Acetylcholine
A neurotransmitter critical for muscle activation, memory, and cognitive function. Acetylcholine signalling at the neuromuscular junction is disrupted in myasthenia gravis (treated by zilucoplan). Acetylcholine deficiency in the brain is associated with Alzheimer's disease.
Technical Context
ACh is synthesised from choline + acetyl-CoA by choline acetyltransferase (ChAT) and degraded by acetylcholinesterase (AChE). Two receptor types: nicotinic (ligand-gated ion channels — at neuromuscular junction and autonomic ganglia) and muscarinic (GPCRs — M1-M5, in brain, heart, smooth muscle, glands). At the neuromuscular junction (NMJ): ACh release from motor neuron → nicotinic receptor activation on muscle endplate → sodium influx → endplate potential → muscle contraction.
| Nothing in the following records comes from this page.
(** * Binomial option pricing (app.js): a verified model

    The pricing engine of [app.js] computes with JavaScript numbers, that is
    IEEE 754 binary64 values, NaN and the infinities included.  Part I
    builds an executable model of binary64 arithmetic, part II embeds the
    functions of [app.js] over it, part III proves the order properties of
    the arithmetic and part IV the properties of the specification.
    Parts V to XI prove further properties of the pricing functions and
    of the page that shows their results.

    What the model leaves out:
    - [Math.exp] and [**] are parameters of the embedding, since ECMAScript
      does not fix their last bit; [reference_libm] is one implementation,
      used to run the model;
    - an array is a list: the RangeError that [Array.from] raises past
      2^32 - 1 elements is modelled, the memory of the engine is not;
    - loop counters over validated step counts are natural numbers, which
      is what the binary64 counters are below 2^53;
    - the iteration cap of the bisection is a natural number;
    - the [while] loop of the convergence driver, which nothing bounds in
      general, runs on a count of turns. *)

From Stdlib Require Import ZArith Lia List String Bool SpecFloat.
Import ListNotations.
Local Open Scope Z_scope.

(** ** Part I.  IEEE 754 binary64

    Every finite binary64 value is an integer multiple of 2^-1074, the
    smallest subnormal.  A finite value is therefore stored as the integer
    [k] that counts these units; the negative zero has a constructor of its
    own.  An operation computes its exact rational result and rounds it to
    the nearest value of the binary64 grid, ties to even. *)

Module F64.

Inductive float64 : Type :=
| NaN
| Inf (neg : bool)
| NZero
| Fin (k : Z).

(** Powers of two, by shifting. *)
Definition pow2 (e : Z) : Z := Z.shiftl 1 e.

(** The number 1 counts [unit_scale] units. *)
Definition unit_scale : Z := pow2 1074.

(** Rounded magnitudes from 2^1024 on overflow to an infinity. *)
Definition overflow_threshold : Z := pow2 2098.

(** Nearest integer to [a / 2^t], ties to even ([0 <= a], [0 <= t]). *)
Definition rne (a t : Z) : Z :=
  let q := Z.shiftr a t in
  let r := a - Z.shiftl q t in
  match Z.compare (2 * r) (pow2 t) with
  | Lt => q
  | Gt => q + 1
  | Eq => if Z.even q then q else q + 1
  end.

(** Below 2^53 units the grid has spacing 1; in the binade
    [2^(52+s), 2^(53+s)) it has spacing [2^s].  [grid_shift a e] is the
    [s] of the binade of [a / 2^e]. *)
Definition grid_shift (a e : Z) : Z :=
  Z.max 0 (Z.log2 (Z.shiftr a e) - 52).

Definition round_mag (a e : Z) : Z :=
  let s := grid_shift a e in Z.shiftl (rne a (e + s)) s.

(** [round neg a e]: the binary64 value nearest to the number of magnitude
    [a / 2^e] units and of sign [neg] ([0 <= a], [0 <= e]). *)
Definition round (neg : bool) (a e : Z) : float64 :=
  let m := round_mag a e in
  if overflow_threshold <=? m then Inf neg
  else if m =? 0 then (if neg then NZero else Fin 0)
  else Fin (if neg then - m else m).

(** Rounding of a ratio [a / b] of integers ([0 <= a], [0 < b]): the
    quotient with two guard bits and a sticky bit lies on the same side of
    every rounding boundary as the ratio itself. *)
Definition round_ratio (neg : bool) (a b : Z) : float64 :=
  let (q, r) := Z.div_eucl (4 * a) b in
  round neg (if r =? 0 then 2 * q else 2 * q + 1) 3.

Definition toZ (x : float64) : Z :=
  match x with Fin k => k | _ => 0 end.

Definition signbit (x : float64) : bool :=
  match x with
  | NaN => false
  | Inf s => s
  | NZero => true
  | Fin k => k <? 0
  end.

Definition isNaN (x : float64) : bool :=
  match x with NaN => true | _ => false end.

Definition zero : float64 := Fin 0.
Definition one : float64 := Fin unit_scale.

(** Unary minus. *)
Definition neg (x : float64) : float64 :=
  match x with
  | NaN => NaN
  | Inf s => Inf (negb s)
  | NZero => Fin 0
  | Fin k => if k =? 0 then NZero else Fin (- k)
  end.

Definition abs (x : float64) : float64 :=
  match x with
  | NaN => NaN
  | Inf _ => Inf false
  | NZero => Fin 0
  | Fin k => Fin (Z.abs k)
  end.

Definition add (x y : float64) : float64 :=
  match x, y with
  | NaN, _ | _, NaN => NaN
  | Inf a, Inf b => if Bool.eqb a b then Inf a else NaN
  | Inf a, _ => Inf a
  | _, Inf b => Inf b
  | NZero, NZero => NZero
  | _, _ => let s := toZ x + toZ y in round (s <? 0) (Z.abs s) 0
  end.

Definition sub (x y : float64) : float64 := add x (neg y).

Definition mul (x y : float64) : float64 :=
  match x, y with
  | NaN, _ | _, NaN => NaN
  | Inf a, Inf b => Inf (xorb a b)
  | Inf a, _ => if toZ y =? 0 then NaN else Inf (xorb a (signbit y))
  | _, Inf b => if toZ x =? 0 then NaN else Inf (xorb (signbit x) b)
  | _, _ =>
      round (xorb (signbit x) (signbit y)) (Z.abs (toZ x * toZ y)) 1074
  end.

Definition div (x y : float64) : float64 :=
  match x, y with
  | NaN, _ | _, NaN => NaN
  | Inf _, Inf _ => NaN
  | Inf a, _ => Inf (xorb a (signbit y))
  | _, Inf b => if xorb (signbit x) b then NZero else Fin 0
  | _, _ =>
      let s := xorb (signbit x) (signbit y) in
      if toZ y =? 0 then (if toZ x =? 0 then NaN else Inf s)
      else round_ratio s (Z.abs (toZ x) * unit_scale) (Z.abs (toZ y))
  end.

(** Square root: the integer square root with two guard bits and a sticky
    bit, as in [round_ratio]. *)
Definition sqrt (x : float64) : float64 :=
  match x with
  | NaN => NaN
  | Inf s => if s then NaN else Inf false
  | NZero => NZero
  | Fin k =>
      if k <? 0 then NaN
      else
        let n := k * unit_scale * 16 in
        let r := Z.sqrt n in
        round false (if r * r =? n then 2 * r else 2 * r + 1) 3
  end.

(** The comparisons [<], [<=] and [===] of JavaScript numbers. *)
Definition ltb (x y : float64) : bool :=
  match x, y with
  | NaN, _ | _, NaN => false
  | Inf a, Inf b => a && negb b
  | Inf a, _ => a
  | _, Inf b => negb b
  | _, _ => toZ x <? toZ y
  end.

Definition leb (x y : float64) : bool :=
  match x, y with
  | NaN, _ | _, NaN => false
  | Inf a, Inf b => a || negb b
  | Inf a, _ => a
  | _, Inf b => negb b
  | _, _ => toZ x <=? toZ y
  end.

Definition eqb (x y : float64) : bool :=
  match x, y with
  | NaN, _ | _, NaN => false
  | Inf a, Inf b => Bool.eqb a b
  | Inf _, _ | _, Inf _ => false
  | _, _ => toZ x =? toZ y
  end.

Definition gtb (x y : float64) : bool := ltb y x.
Definition geb (x y : float64) : bool := leb y x.

(** [Math.max] of two arguments: NaN is contagious and +0 exceeds -0. *)
Definition max (x y : float64) : float64 :=
  match x, y with
  | NaN, _ | _, NaN => NaN
  | _, _ =>
      if ltb x y then y
      else if ltb y x then x
      else if signbit x then y else x
  end.

(** [Number.isInteger]. *)
Definition isInteger (x : float64) : bool :=
  match x with
  | NaN | Inf _ => false
  | NZero => true
  | Fin k => Z.shiftl (Z.shiftr k 1074) 1074 =? k
  end.

(** The integer part of a non-negative value, as a loop bound. *)
Definition to_nat (x : float64) : nat := Z.to_nat (Z.shiftr (toZ x) 1074).

Definition of_Z (z : Z) : float64 :=
  round (z <? 0) (Z.abs z * unit_scale) 0.

Definition of_nat (j : nat) : float64 := of_Z (Z.of_nat j).

(** The decimal literal [m]e[e], correctly rounded: [dec 1 (-4)] is the
    number written [1e-4]. *)
Definition dec (m e : Z) : float64 :=
  if 0 <=? e then round (m <? 0) (Z.abs m * 10 ^ e * unit_scale) 0
  else round_ratio (m <? 0) (Z.abs m * unit_scale) (10 ^ (- e)).

(** *** Notions used to state the properties of the arithmetic *)

(** The finite values, zeros included. *)
Definition finite (x : float64) : bool :=
  match x with NZero | Fin _ => true | _ => false end.

(** Rounding of the signed number [z / 2^e] units. *)
Definition rnd (z e : Z) : float64 := round (z <? 0) (Z.abs z) e.

(** The comparisons do not see the sign of a zero. *)
Definition unsigned_zero (x : float64) : float64 :=
  match x with NZero => Fin 0 | _ => x end.

(** [x <= y], or one of the two is NaN. *)
Definition ordered (x y : float64) : bool := isNaN x || isNaN y || leb x y.

(** *** The functions ECMAScript leaves to the implementation

    [Math.exp] and the exponentiation operator [**] are
    "implementation-approximated" in ECMAScript: engines differ in the last
    bit.  The program is therefore embedded over any implementation of the
    two, and [reference_libm] below is one of them, used to run the model. *)

Class Libm : Type := {
  Math_exp : float64 -> float64;
  Math_pow : float64 -> float64 -> float64
}.

(** Fixed-point numbers with 128 fractional bits. *)
Definition fx_bits : Z := 128.
Definition fx_one : Z := pow2 fx_bits.
Definition fx_mul (x y : Z) : Z := Z.shiftr (x * y) fx_bits.

(** Horner evaluation of the Taylor polynomial of degree [i] of exp. *)
Fixpoint exp_taylor (i : nat) (x acc : Z) : Z :=
  match i with
  | O => acc
  | S i' => exp_taylor i' x (fx_one + fx_mul x acc / Z.of_nat i)
  end.

Fixpoint fx_square (m : nat) (x : Z) : Z :=
  match m with
  | O => x
  | S m' => fx_square m' (fx_mul x x)
  end.

(** exp of [k] units ([0 <= k]) in fixed point: the argument is halved
    until it is below 2^-8, and the result squared as many times. *)
Definition exp_fx (k : Z) : Z :=
  let m := Z.max 0 (Z.log2 k - 1074 + 9) in
  let x := Z.shiftr (Z.shiftl k fx_bits) (1074 + m) in
  fx_square (Z.to_nat m) (exp_taylor 18 x fx_one).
In myasthenia gravis, autoantibodies target NMJ components (AChR antibodies in 85%, MuSK antibodies in 5-8%), impairing neuromuscular transmission → fluctuating muscle weakness. Zilucoplan inhibits complement C5, preventing MAC-mediated damage to the postsynaptic membrane that worsens AChR loss. In the brain, cholinergic neurons in the basal forebrain project to the cortex and hippocampus — their degeneration in Alzheimer's disease causes cognitive decline, forming the rationale for cholinesterase inhibitor therapy.